Until today he’d seen her as a money-grubbing mouse. The fire in her eyes now suggested the mouse image might possibly be wrong.
‘Jeanie, this isn’t about looking after—’
‘Don’t Jeanie me.’ She glowered and went back to rubbing butter. ‘I’m Mrs McBride. I’m Duncairn’s housekeeper for the next few weeks and then I’m nothing to do with you.’
‘Then we’ve both lost.’
‘I told you, I’ve lost nothing. The castle’s my place of employment, nothing more.’
‘So you wouldn’t mind moving to Edinburgh?’
Her hands didn’t even pause. She just kept rubbing in the already rubbed-in butter, and her glower moved up a notch.
‘Don’t talk nonsense. I’m moving nowhere.’
‘But you are moving out of the castle.’
‘Which is none of your business.’
‘I’m offering you a job.’
‘I don’t want a job.’
‘If you don’t have the castle, you need a job.’
‘Don’t mess with me, Alasdair McBride. By the way, the kitchen’s out of bounds to guests. That’s what you are now. A guest. The estate’s in the hands of the executors, and I’m employed here. You have a bed booked for the night. The library, the dining room and your bedroom and sitting room are where you’re welcome. Meanwhile I have work to do.’
‘Jeanie...’
‘What?’ She pushed the bowl away from her with a vicious shove. ‘Don’t play games with me, Alasdair. Your cousin messed with my life and I should have moved away then. Right away.’
‘I want to help.’
‘No, you don’t. You want your inheritance.’
‘Yes,’ he said and he lost it then, the cool exterior he carefully presented to the world. ‘Yes, I do. The Duncairn financial empire is colossal and far-reaching. It’s also my life. To break it up and use it to fund dogs’ homes...’
‘There are some very deserving dogs,’ she snapped and then looked under the table to where Eileen’s two dopey spaniels lay patiently waiting for crumbs. ‘These two need a home. You can provide for them first.’

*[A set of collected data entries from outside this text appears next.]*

(* ===== verification/Consumer.v ===== *)
(** Consumers of an inbox
    ([crates/flotilla-state-machines/src/machines/consumer.rs], [person.rs] and
    the [Transport] of [record.rs]): typed receivers, the interface a consuming
    machine offers to the receipt reader, and the person consumer. *)

From S2P Require Import Prelude Schema Read Machine Validate Engine Log Home Attempt Steps.

(** * Receivers *)

(** How a turn reached its consumer. *)
Inductive Transport : Type := Turn | Notify | Mute.
#[export] Instance Transport_eq_dec : EqDecision Transport.
Proof. solve_decision. Defined.

Inductive ConsumerKind : Type := CAgentSession | CController | CPerson.
#[export] Instance ConsumerKind_eq_dec : EqDecision ConsumerKind.
Proof. solve_decision. Defined.
#[export] Instance ConsumerKind_countable : Countable ConsumerKind.
Proof.
  apply (inj_countable
    (fun k => match k with CAgentSession => 0%nat | CController => 1%nat | CPerson => 2%nat end)
    (fun n => match n with 0%nat => Some CAgentSession | 1%nat => Some CController | 2%nat => Some CPerson | _ => None end)).
  by intros [].
Defined.

(** The consumer a receipt came from: its kind, its resource's name and its home. *)
Record Receiver : Type := mkReceiver { rc_kind : ConsumerKind; rc_id : string; rc_host : string }.
#[export] Instance Receiver_eq_dec : EqDecision Receiver.
Proof. solve_decision. Defined.
#[export] Instance Receiver_countable : Countable Receiver.
Proof.
  apply (inj_countable' (fun r => (rc_kind r, rc_id r, rc_host r)) (fun p => mkReceiver p.1.1 p.1.2 p.2)).
  by intros [].
Defined.

(** * The interface *)

(** A machine whose resource consumes inboxes. The receipt reader relies on
    [RECEIVE] naming the one edge [receipt] recognises, and the message's gates
    on that edge being a self edge about the message it took. *)
Class Consumer (M : MachineSig) `{!Machine M} : Type := {
  CONSUMER : ConsumerKind;
  RECEIVE : EdgeKind M;
  receipt : Edge M -> option (string * Transport);
  receipt_iff : forall e, is_Some (receipt e) <-> edge_kind M e = RECEIVE;
  receipt_master : forall e message t, receipt e = Some (message, t) ->
    exists d, find (definition M) RECEIVE = Some d /\ (de_master d ≫= fun master => master e) = Some message;
  receipt_self : exists d, find (definition M) RECEIVE = Some d /\ de_to d = de_from d /\ de_changes d = [] /\
    exists reason, de_check d = Some (CheckUngated reason);
}.
Arguments CONSUMER M {_ _}.
Arguments RECEIVE M {_ _}.
Arguments receipt {M _ _}.

(** * The person consumer *)

Module Person.

Inductive PersonState : Type :=
| Active.

Inductive PersonLabel : Type := LActive.
#[export] Instance PersonLabel_eq_dec : EqDecision PersonLabel.
Proof. solve_decision. Defined.

#[export] Program Instance person_label_coded : Coded PersonLabel := {|
  coded_ALL := [LActive];
  coded_name l := match l with LActive => "Active" end;
  coded_code l := match l with LActive => "ac" end;
|}.
Next Obligation. coded_complete_tac. Qed.
Next Obligation. coded_nodup_tac. Qed.

Inductive PersonDatum : Type := .
#[export] Instance PersonDatum_eq_dec : EqDecision PersonDatum.
Proof. solve_decision. Defined.

Definition person_label (s : PersonState) : PersonLabel := match s with Active => LActive end.
Definition person_data (s : PersonState) : list (string * PersonDatum) := match s with Active => [] end.
Definition person_fields (l : PersonLabel) : list string := match l with LActive => [] end.

(** The person acknowledged or answered a message. *)
Record Receive : Type := mkReceive { rv_message : string; rv_transport : Transport }.

Inductive PersonEdge : Type :=
| EReceive (a : Receive).

Inductive PersonEdgeKind : Type := KReceive.
#[export] Instance PersonEdgeKind_eq_dec : EqDecision PersonEdgeKind.
Proof. solve_decision. Defined.

#[export] Program Instance person_kind_coded : Coded PersonEdgeKind := {|
  coded_ALL := [KReceive];
  coded_name k := match k with KReceive => "receive" end;
  coded_code k := match k with KReceive => "rv" end;
|}.
Next Obligation. coded_complete_tac. Qed.
Next Obligation. coded_nodup_tac. Qed.

Definition person_edge_kind (e : PersonEdge) : PersonEdgeKind := match e with EReceive _ => KReceive end.

Inductive PersonRefusal : Type := PWrongState.

(** A person's identity is its name; it reads nothing. *)
Record PersonSpec : Type := mkSpec { }.
Definition PersonWorld : Type := unit.

Definition sig : MachineSig := {|
  M_NAME := "Person";
  Request := unit;
  Spec := PersonSpec;
  MState := PersonState;
  Label := PersonLabel;
  Datum := PersonDatum;
  Edge := PersonEdge;
  EdgeKind := PersonEdgeKind;
  Write := NoRecords;
  Refusal := PersonRefusal;
  World := PersonWorld;
  label := person_label;
  data := person_data;
  fields := person_fields;
  edge_kind := person_edge_kind;
  write_field := no_records_field;
  write_apply := no_records_apply;
  of_ended e := PWrongState;
  of_wrong_state e := PWrongState;
|}.

#[export] Instance arg_receive : EdgeArg sig Receive :=
  edge_arg sig KReceive (fun e => match e with EReceive a => Some a end) EReceive.

Local Open Scope flotilla_scope.

Definition receive_edge : EdgeDef sig Receive :=
  edge_new |> from [LActive] |> to [LActive]
  |> about rv_message
  |> ungated "an acknowledgement or answer reports a message the person took; the message's own gates judge it"
  |> effect (fun state _ => hret state).

Definition person_definition : MachineDef sig := @def_new sig LActive |> def_edge receive_edge.

Definition person_admit (_ : unit) : AM sig (PersonSpec * PersonState) := aret (mkSpec, Active).

#[export] Instance machine : Machine sig := {| definition := person_definition; admits := person_admit |}.
#[export] Instance stamped : StampedWrites sig.
Proof. no_records. Defined.

Definition person_receipt (e : PersonEdge) : option (string * Transport) :=
  match e with EReceive a => Some (rv_message a, rv_transport a) end.

#[export] Program Instance consumer : Consumer sig := {|
  CONSUMER := CPerson;
  RECEIVE := KReceive : EdgeKind sig;
  receipt := person_receipt;
|}.
Next Obligation. intros [a]. split; [done|by eexists]. Qed.
Next Obligation. intros [a] message t [= <- <-]. by eexists. Qed.
Next Obligation. eexists. split; [reflexivity|]. repeat split. by eexists. Qed.

Lemma person_validates : validate (definition sig) = Ok tt.
Proof. vm_compute. reflexivity. Qed.
End Person.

‘Look!’ He swore and hauled his phone from his sporran—these things were a sight more useful than pockets—and clicked the phone open. He flicked through a few screens and then turned it to face her. ‘Look!’
‘I have flour on my hands.’ She glowered some more and she looked...sulky. Sulky but cute, he thought, and suddenly he found himself thinking...

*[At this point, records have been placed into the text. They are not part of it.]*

(** [dyn AgentSessionWorld]: a source of each kind. *)
Record AgentSessionWorld : Type := mkWorld {
  w_session_end : Ref SessionEnd -> option (Version * EndReason);
  w_channel_presence : Ref ChannelPresence -> option (Version * bool);
}.
#[export] Instance source_session_end : Source AgentSessionWorld SessionEnd := w_session_end.
#[export] Instance source_channel_presence : Source AgentSessionWorld ChannelPresence := w_channel_presence.

(** [MemoryAgentSessionWorld]. *)
Record MemoryAgentSessionWorld : Type := mkMemoryWorld { ends : Table SessionEnd; channels : Table ChannelPresence }.
Definition memory_world (w : MemoryAgentSessionWorld) : AgentSessionWorld :=
  mkWorld (table_lookup (ends w)) (table_lookup (channels w)).

(** * Edges *)

Record Attach : Type := mkAttach { at_observed : Ref ChannelPresence }.
Record Detach : Type := mkDetach { dt_observed : Ref ChannelPresence }.
Record End_ : Type := mkEnd { en_reason : EndReason; en_observed : Ref SessionEnd }.
Record Receive : Type := mkReceive { rv_message : string; rv_transport : Transport }.
Record Observe : Type := mkObserve { os_activity : Activity; os_cause : string }.

Inductive AgentSessionEdge : Type :=
| EAttach (a : Attach)
| EDetach (a : Detach)
| EEnd_ (a : End_)
| EReceive (a : Receive)
| EObserve (a : Observe).

Inductive AgentSessionEdgeKind : Type := KAttach | KDetach | KEnd_ | KReceive | KObserve.
#[export] Instance AgentSessionEdgeKind_eq_dec : EqDecision AgentSessionEdgeKind.
Proof. solve_decision. Defined.

#[export] Program Instance agent_session_kind_coded : Coded AgentSessionEdgeKind := {|
  coded_ALL := [KAttach; KDetach; KEnd_; KReceive; KObserve];
  coded_name k := match k with KAttach => "attach" | KDetach => "detach" | KEnd_ => "end" | KReceive => "receive" | KObserve => "observe" end;
  coded_code k := match k with KAttach => "at" | KDetach => "de" | KEnd_ => "en" | KReceive => "rv" | KObserve => "ob" end;
|}.
Next Obligation. coded_complete_tac. Qed.
Next Obligation. coded_nodup_tac. Qed.

Definition agent_session_edge_kind (e : AgentSessionEdge) : AgentSessionEdgeKind :=
  match e with EAttach _ => KAttach | EDetach _ => KDetach | EEnd_ _ => KEnd_ | EReceive _ => KReceive | EObserve _ => KObserve end.

Inductive AgentSessionRefusal : Type := AlreadyEnded | WrongChannel | MissingEvidence | UnchangedActivity.

(** The session's name is its identity. *)
Record AgentSessionSpec : Type := mkSpec { }.

Definition sig : MachineSig := {|
  M_NAME := "AgentSession";
  Request := unit;
  Spec := AgentSessionSpec;
  MState := AgentSessionState;
  Label := AgentSessionLabel;
  Datum := AgentSessionDatum;
  Edge := AgentSessionEdge;
  EdgeKind := AgentSessionEdgeKind;
  Write := NoRecords;
  Refusal := AgentSessionRefusal;
  World := AgentSessionWorld;
  label := agent_session_label;
  data := agent_session_data;
  fields := agent_session_fields;
  edge_kind := agent_session_edge_kind;
  write_field := no_records_field;
  write_apply := no_records_apply;
  of_ended e := AlreadyEnded;
  of_wrong_state e := AlreadyEnded;
|}.

#[export] Instance arg_attach : EdgeArg sig Attach :=
  edge_arg sig KAttach (fun e => match e with EAttach a => Some a | _ => None end) EAttach.
#[export] Instance arg_detach : EdgeArg sig Detach :=
  edge_arg sig KDetach (fun e => match e with EDetach a => Some a | _ => None end) EDetach.
#[export] Instance arg_end_ : EdgeArg sig End_ :=
  edge_arg sig KEnd_ (fun e => match e with EEnd_ a => Some a | _ => None end) EEnd_.
#[export] Instance arg_receive : EdgeArg sig Receive :=
  edge_arg sig KReceive (fun e => match e with EReceive a => Some a | _ => None end) EReceive.
#[export] Instance arg_observe : EdgeArg sig Observe :=
  edge_arg sig KObserve (fun e => match e with EObserve a => Some a | _ => None end) EObserve.

(** * Gates and effects *)

Abbreviation H := (HM sig) (only parsing).
Abbreviation G := (GM sig) (only parsing).
Abbreviation read_session_end := (@h_read sig SessionEnd session_end_kind source_session_end) (only parsing).
Abbreviation read_channel_presence := (@h_read sig ChannelPresence channel_presence_kind source_channel_presence) (only parsing).

Definition gate_attach (edge : Attach) : G unit :=
  let! h := @ask sig in
  if bool_decide (channel (h_state h) <> Some Detached) then refuse WrongChannel
  else
    let! present := read_channel_presence (at_observed edge) in
    if bool_decide (present = Some true) then gret tt else refuse MissingEvidence.

Definition gate_detach (edge : Detach) : G unit :=
  let! h := @ask sig in
  if bool_decide (channel (h_state h) <> Some Attached) then refuse WrongChannel
  else
    let! present := read_channel_presence (dt_observed edge) in
    if bool_decide (present = Some false) then gret tt else refuse MissingEvidence.

Definition gate_end (edge : End_) : G unit :=
  let! e := read_session_end (en_observed edge) in
  if bool_decide (e = Some (en_reason edge)) then gret tt else refuse MissingEvidence.

Definition gate_observe (edge : Observe) : G unit :=
  let! h := @ask sig in
  if match observation (h_state h) with Some old => bool_decide (ao_activity old = os_activity edge) | None => false end
  then refuse UnchangedActivity else gret tt.

(** The effect's [expect] names the label check: only a live session has a channel. *)
Definition observe (state : AgentSessionState) (edge : Observe) : H AgentSessionState :=
  do! h := @ask sig in
  hret match channel state with
    | Some c => with_observation (live c) (Some (mkObservation (os_activity edge) (h_now h) (os_cause edge)))
    | None => state
    end.

(** * The declaration *)

Local Open Scope flotilla_scope.

Definition attach_edge : EdgeDef sig Attach :=
  edge_new |> from [LLive] |> to [LLive] |> changes ["channel"]
  |> gate "the channel is detached and is observed present" gate_attach
  |> effect (fun state _ => hret (with_observation (live Attached) (observation state))).
Definition detach_edge : EdgeDef sig Detach :=
  edge_new |> from [LLive] |> to [LLive] |> changes ["channel"]
  |> gate "the channel is attached and is observed absent" gate_detach
  |> effect (fun state _ => hret (with_observation (live Detached) (observation state))).
Definition receive_edge : EdgeDef sig Receive :=
  edge_new |> from [LLive] |> to [LLive]
  |> about rv_message
  |> ungated "a receipt reports a turn the consumer took; the message's own gates judge it"
  |> effect (fun state _ => hret state).
Definition observe_edge : EdgeDef sig Observe :=
  edge_new |> from [LLive] |> to [LLive] |> changes ["activity"; "activity_since"; "activity_cause"]
  |> gate "the observed activity differs from the current activity" gate_observe
  |> effect observe.
Definition end_edge : EdgeDef sig End_ :=
  edge_new |> from [LLive] |> to [LEnded] |> changes ["reason"]
  |> gate "the session's end is observed with this reason" gate_end
  |> effect (fun state a => hret (with_observation (ended (en_reason a)) (observation state))).

Definition session_definition : MachineDef sig :=
  @def_new sig LLive
  |> def_edge attach_edge |> def_edge detach_edge |> def_edge receive_edge
  |> def_edge observe_edge |> def_edge end_edge
  |> def_end LEnded "the session has ended".

Definition session_admit (_ : unit) : AM sig (AgentSessionSpec * AgentSessionState) := aret (mkSpec, live Detached).

#[export] Instance machine : Machine sig := {| definition := session_definition; admits := session_admit |}.
#[export] Instance stamped : StampedWrites sig.
Proof. no_records. Defined.

Definition session_receipt (e : AgentSessionEdge) : option (string * Transport) :=
  match e with EReceive a => Some (rv_message a, rv_transport a) | _ => None end.

#[export] Program Instance consumer : Consumer sig := {|
  CONSUMER := CAgentSession;
  RECEIVE := KReceive : EdgeKind sig;
  receipt := session_receipt;
|}.
Next Obligation. intros [a|a|a|a|a]; cbn; (split; [intros [? ?]; done|intros ?; first [done|by eexists]]). Qed.
Next Obligation. intros [a|a|a|a|a] message t Hr; try done. injection Hr as <- <-. by eexists. Qed.
Next Obligation. eexists. split; [reflexivity|]. repeat split. by eexists. Qed.

Lemma session_validates : validate (definition sig) = Ok tt.
Proof. vm_compute. reflexivity. Qed.

(** * Steps *)

Definition declared (e : AgentSessionEdge) : DeclaredEdge sig :=
  match e with
  | EAttach _ => declare_edge attach_edge
  | EDetach _ => declare_edge detach_edge
  | EEnd_ _ => declare_edge end_edge
  | EReceive _ => declare_edge receive_edge
  | EObserve _ => declare_edge observe_edge
  end.

Lemma session_find (e : AgentSessionEdge) : find (definition sig) (edge_kind sig e) = Some (declared e).
Proof. by destruct e. Qed.

(** An observation is whole: its three data are there together. Only then does
    carrying it over leave them unchanged. *)
Definition whole (s : AgentSessionState) : Prop := with_observation s (observation s) = s.

Lemma whole_with_observation s o : whole (with_observation s o).
Proof. unfold whole. destruct s, o; reflexivity. Qed.

Definition present (w : AgentSessionWorld) (r : Ref ChannelPresence) : option bool :=
  @seen _ ChannelPresence channel_presence_kind source_channel_presence w r.
Definition observed_end (w : AgentSessionWorld) (r : Ref SessionEnd) : option EndReason :=
  @seen _ SessionEnd session_end_kind source_session_end w r.

Definition attach_ok (w : AgentSessionWorld) (s : AgentSessionState) (a : Attach) : result AgentSessionRefusal unit :=
  if bool_decide (channel s <> Some Detached) then Err WrongChannel
  else if bool_decide (present w (at_observed a) = Some true) then Ok tt else Err MissingEvidence.
Definition detach_ok (w : AgentSessionWorld) (s : AgentSessionState) (a : Detach) : result AgentSessionRefusal unit :=
  if bool_decide (channel s <> Some Attached) then Err WrongChannel
  else if bool_decide (present w (dt_observed a) = Some false) then Ok tt else Err MissingEvidence.
Definition end_ok (w : AgentSessionWorld) (a : End_) : result AgentSessionRefusal unit :=
  if bool_decide (observed_end w (en_observed a) = Some (en_reason a)) then Ok tt else Err MissingEvidence.
Definition observe_ok (s : AgentSessionState) (a : Observe) : result AgentSessionRefusal unit :=
  if match observation s with Some old => bool_decide (ao_activity old = os_activity a) | None => false end
  then Err UnchangedActivity else Ok tt.

Lemma gate_attach_reads a : reads_only (gate_attach a).
Proof. unfold gate_attach. reads_only_tac. Qed.
Lemma gate_attach_val a h : (gate_attach a h).1 = attach_ok (h_world h) (h_state h) a.
Proof. unfold gate_attach, attach_ok, glet, ask. cbn. case_bool_decide; [done|]. unfold present. cbn. by case_bool_decide. Qed.
Lemma gate_detach_reads a : reads_only (gate_detach a).
Proof. unfold gate_detach. reads_only_tac. Qed.
Lemma gate_detach_val a h : (gate_detach a h).1 = detach_ok (h_world h) (h_state h) a.
Proof. unfold gate_detach, detach_ok, glet, ask. cbn. case_bool_decide; [done|]. unfold present. cbn. by case_bool_decide. Qed.
Lemma gate_end_reads a : reads_only (gate_end a).
Proof. unfold gate_end. reads_only_tac. Qed.
Lemma gate_end_val a h : (gate_end a h).1 = end_ok (h_world h) a.
Proof. unfold gate_end, end_ok, glet, observed_end. cbn. by case_bool_decide. Qed.
Lemma gate_observe_reads a : reads_only (gate_observe a).
Proof. unfold gate_observe. reads_only_tac. Qed.
Lemma gate_observe_val a h : (gate_observe a h).1 = observe_ok (h_state h) a.
Proof. unfold gate_observe, observe_ok, glet, ask. cbn. by destruct (match observation _ with Some _ => _ | None => _ end). Qed.

(** What a step does, on every branch. *)
Definition session_next (w : AgentSessionWorld) (now : Timestamp) (s : AgentSessionState) (e : AgentSessionEdge) :
    result AgentSessionRefusal AgentSessionState :=
  match s, e with
  | Ended _ _ _ _, _ => Err AlreadyEnded
  | Live _ a t c, EAttach x => _ ← attach_ok w s x; Ok (Live Attached a t c)
  | Live _ a t c, EDetach x => _ ← detach_ok w s x; Ok (Live Detached a t c)
  | Live _ _ _ _, EReceive _ => Ok s
  | Live ch _ _ _, EObserve x => _ ← observe_ok s x; Ok (Live ch (Some (os_activity x)) (Some now) (Some (os_cause x)))
  | Live _ a t c, EEnd_ x => _ ← end_ok w x; Ok (Ended (en_reason x) a t c)
  end.
#[local] Arguments attach_ok : simpl never.
#[local] Arguments detach_ok : simpl never.
#[local] Arguments end_ok : simpl never.
#[local] Arguments observe_ok : simpl never.

Lemma whole_cases (c : Channel) a t cause : whole (Live c a t cause) ->
  (a = None /\ t = None /\ cause = None) \/ exists a' t' cause', a = Some a' /\ t = Some t' /\ cause = Some cause'.
Proof. unfold whole. destruct a, t, cause; cbn; intros [=]; eauto 10. Qed.

Lemma session_step_next (r : Resource sig) (edge : AgentSessionEdge) (world : AgentSessionWorld) now : whole (value (r_state r)) ->
  (step (definition sig) edge (handle_on r world now)).1 =
  map_err (@Refused sig) (session_next world now (value (r_state r)) edge).
Proof.
  destruct r as [name spec [s since] version]. cbn -[step definition session_next whole]. intros Hw.
  destruct s as [ch a t c|re a t c]; [|destruct edge; step_is_ended; reflexivity].
  destruct (whole_cases _ _ _ _ Hw) as [(-> & -> & ->)|(a' & t' & c' & -> & -> & ->)]; destruct edge;
    try (step_is_ungated session_find; reflexivity);
    first [ step_by_gate session_find gate_attach gate_attach_val gate_attach_reads
          | step_by_gate session_find gate_detach gate_detach_val gate_detach_reads
          | step_by_gate session_find gate_observe gate_observe_val gate_observe_reads
          | step_by_gate session_find gate_end gate_end_val gate_end_reads ].
Qed.

(** * The abstract machine: [specs/primitives/machines/agent_session.qnt] *)

Inductive Observation : Type := Unobserved | Observed (activity : Activity) (since : Z) (cause : string).
Inductive QState : Type := QLive (c : Channel) (o : Observation) | QEnded (r : EndReason) (o : Observation).
Inductive Event : Type :=
| QAttach (channelPresent : bool)
| QDetach (channelAbsent : bool)
| QObserve (activity : Activity) (at_ : Z) (cause : string)
| QEnd (r : EndReason) (observed : bool)
| QReceive (message : string) (transport : Transport).
Inductive Next : Type := Moved (s : QState) | QRefused (r : AgentSessionRefusal).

Um...no. Not appropriate. All this situation needed was a bit of sensual tension and the thing was shot. He needed to stay calm, remember who she was and talk sense.

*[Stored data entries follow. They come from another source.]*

(* ===== verification/Message.v ===== *)
(** The message ([crates/flotilla-state-machines/src/machines/message.rs]): one
    queued turn for an inbox's consumer, delivered once on an observed receipt,
    settled on the evidence it expects, dropped only for a recorded reason; and
    its refinement of [specs/primitives/machines/message.qnt]. *)

From S2P Require Import Prelude Schema Read Machine Validate Engine Log Home Attempt Steps Consumer Convoy.

Module Message.

(** * The envelope *)

(** What would settle the message. *)
Inductive Expectation : Type := Nothing | Reply | Outcome (c : Condition).
#[export] Instance Expectation_eq_dec : EqDecision Expectation.
Proof. solve_decision. Defined.

Inductive Relation : Type := Supervisor | Peer | Dependency | Dependee | System.

(** The typed request bodies, and what a message says. *)
Inductive RequestBody : Type := Convoy_ (r : Convoy.ConvoyRequest).
Inductive MessageBody : Type := Text (text : string) | RequestOf (r : RequestBody).

Record MessageReference : Type := mkReference { mr_address : Address; mr_revision : string; mr_subject : bool }.

(** Another message, by name and home. *)
Definition MessageRef : Type := SRef.
#[export] Instance MessageRef_eq_dec : EqDecision MessageRef := _ : EqDecision SRef.

Record MessageSpec : Type := mkSpec {
  sender : Address;
  inbox : Address;
  admitted_seq : Z;
  relation : Relation;
  body : Frozen MessageBody;
  references : list MessageReference;
  in_reply_to : option MessageRef;
  supersedes : option MessageRef;
  expectation : Expectation;
  deadline : option Timestamp;
  unbound_after : Z;
  delivery_condition : option Condition;
}.

(** [MessageSpec::new]. *)
Definition spec_new (sender inbox : Address) (relation : Relation) (body : Frozen MessageBody) : MessageSpec :=
  mkSpec sender inbox 0 relation body [] None None Nothing None 0 None.

(** [MessageSpec::subject]: the one subject reference, if there is exactly one. *)
Definition subject (spec : MessageSpec) : option MessageReference :=
  match List.filter mr_subject (references spec) with [s] => Some s | _ => None end.

(** * States *)

Inductive DropReason : Type :=
| Undeliverable
| Expired
| Superseded (by_ : Address)
| Withdrawn (by_ authority : Address)
| ConsumerUnreachable (by_ authority : Address).
#[export] Instance DropReason_eq_dec : EqDecision DropReason.
Proof. solve_decision. Defined.

Inductive MessageState : Type :=
| Pending
| Awaiting (receiver : Receiver)
| Settled (receiver : option Receiver)
| Dropped (reason : DropReason) (receiver : option Receiver) (watermark : option Timestamp).

Inductive MessageLabel : Type := LPending | LAwaiting | LSettled | LDropped.
#[export] Instance MessageLabel_eq_dec : EqDecision MessageLabel.
Proof. solve_decision. Defined.

#[export] Program Instance message_label_coded : Coded MessageLabel := {|
  coded_ALL := [LPending; LAwaiting; LSettled; LDropped];
  coded_name l := match l with LPending => "Pending" | LAwaiting => "Awaiting" | LSettled => "Settled" | LDropped => "Dropped" end;
  coded_code l := match l with LPending => "pe" | LAwaiting => "aw" | LSettled => "se" | LDropped => "dr" end;
|}.
Next Obligation. coded_complete_tac. Qed.
Next Obligation. coded_nodup_tac. Qed.

Inductive MessageDatum : Type :=
| DReceiver (v : Receiver)
| DReceiverOpt (v : option Receiver)
| DReason (v : DropReason)
| DWatermark (v : option Timestamp).
#[export] Instance MessageDatum_eq_dec : EqDecision MessageDatum.
Proof. solve_decision. Defined.

Definition message_label (s : MessageState) : MessageLabel :=
  match s with Pending => LPending | Awaiting _ => LAwaiting | Settled _ => LSettled | Dropped _ _ _ => LDropped end.

Definition message_data (s : MessageState) : list (string * MessageDatum) :=
  match s with
  | Pending => []
  | Awaiting x0 => [("receiver", DReceiver x0)]
  | Settled x0 => [("receiver", DReceiverOpt x0)]
  | Dropped x0 x1 x2 => [("reason", DReason x0); ("receiver", DReceiverOpt x1); ("watermark", DWatermark x2)]
  end.

Definition message_fields (l : MessageLabel) : list string :=
  match l with
  | LPending => []
  | LAwaiting => ["receiver"]
  | LSettled => ["receiver"]
  | LDropped => ["reason"; "receiver"; "watermark"]
  end.

#[export] Instance MessageState_eq_dec : EqDecision MessageState.
Proof. solve_decision. Defined.

(** [MessageState::receiver], [drop_reason]. *)
Definition receiver_of (s : MessageState) : option Receiver :=
  match s with
  | Awaiting r => Some r
  | Settled r | Dropped _ r _ => r
  | Pending => None
  end.
Definition drop_reason (s : MessageState) : option DropReason := match s with Dropped r _ _ => Some r | _ => None end.

(** * Kinds read *)

(** The consumers bound to an inbox, or since when nobody is. *)
Inductive InboxBinding : Type := Bound (consumers : gset Receiver) | Unbound (since : Timestamp).
Definition binds (b : InboxBinding) (c : Receiver) : bool :=
  match b with Bound consumers => bool_decide (c ∈ consumers) | Unbound _ => false end.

‘Just look,’ he said patiently and she sighed and rubbed her hands on her apron and peered at the screen.
‘What am I looking at?’
‘At a graph of Duncairn’s listed charitable donations made in the last financial year,’ he told her. ‘The figure to the left represents millions. It scrolls off the screen but you can see the biggest beneficiaries. My grandfather and my grandmother after him refused to make Duncairn a listed company, so for years now the profits have either been siphoned back into the company to expand our power base, or used to fund worthwhile projects. AIDS, malaria, smallpox... Massive health projects have all been beneficiaries. Then there are smaller projects. Women’s refuges, otter conservation, even dogs’ homes.’
And Jeanie seemed caught. ‘Those bars are...millions?’ she whispered.
‘Millions.’
‘Then what was Eileen thinking, to leave the lot to just one cause?’
‘You know what she was thinking,’ Alasdair said wearily. ‘We both do. She was blackmailing us into marriage, and as far as I can see, she’s succeeded. I have no choice.’ He sighed. ‘The value of the castle ought to be enough for you, but if it’s not, I’ll pay you what you ask. I’ll mortgage what I have to. Is that what you’re after? You can name your terms but look at the alternative to us both. Use your head. I have no expectations of you, and I’ll expect nothing from you as my wife. Eileen’s will says we have to share a house for one full year before the inheritance is finalised, but I have a huge place in Edinburgh. I’ll fund you well enough so you can be independent. Jeanie, do this, if not for the charities I represent, then for you. You’ll earn even more than the castle this way. You’ve won. I concede. We’ll marry and then we’ll move on.’
And then he stopped. There was no more argument to present.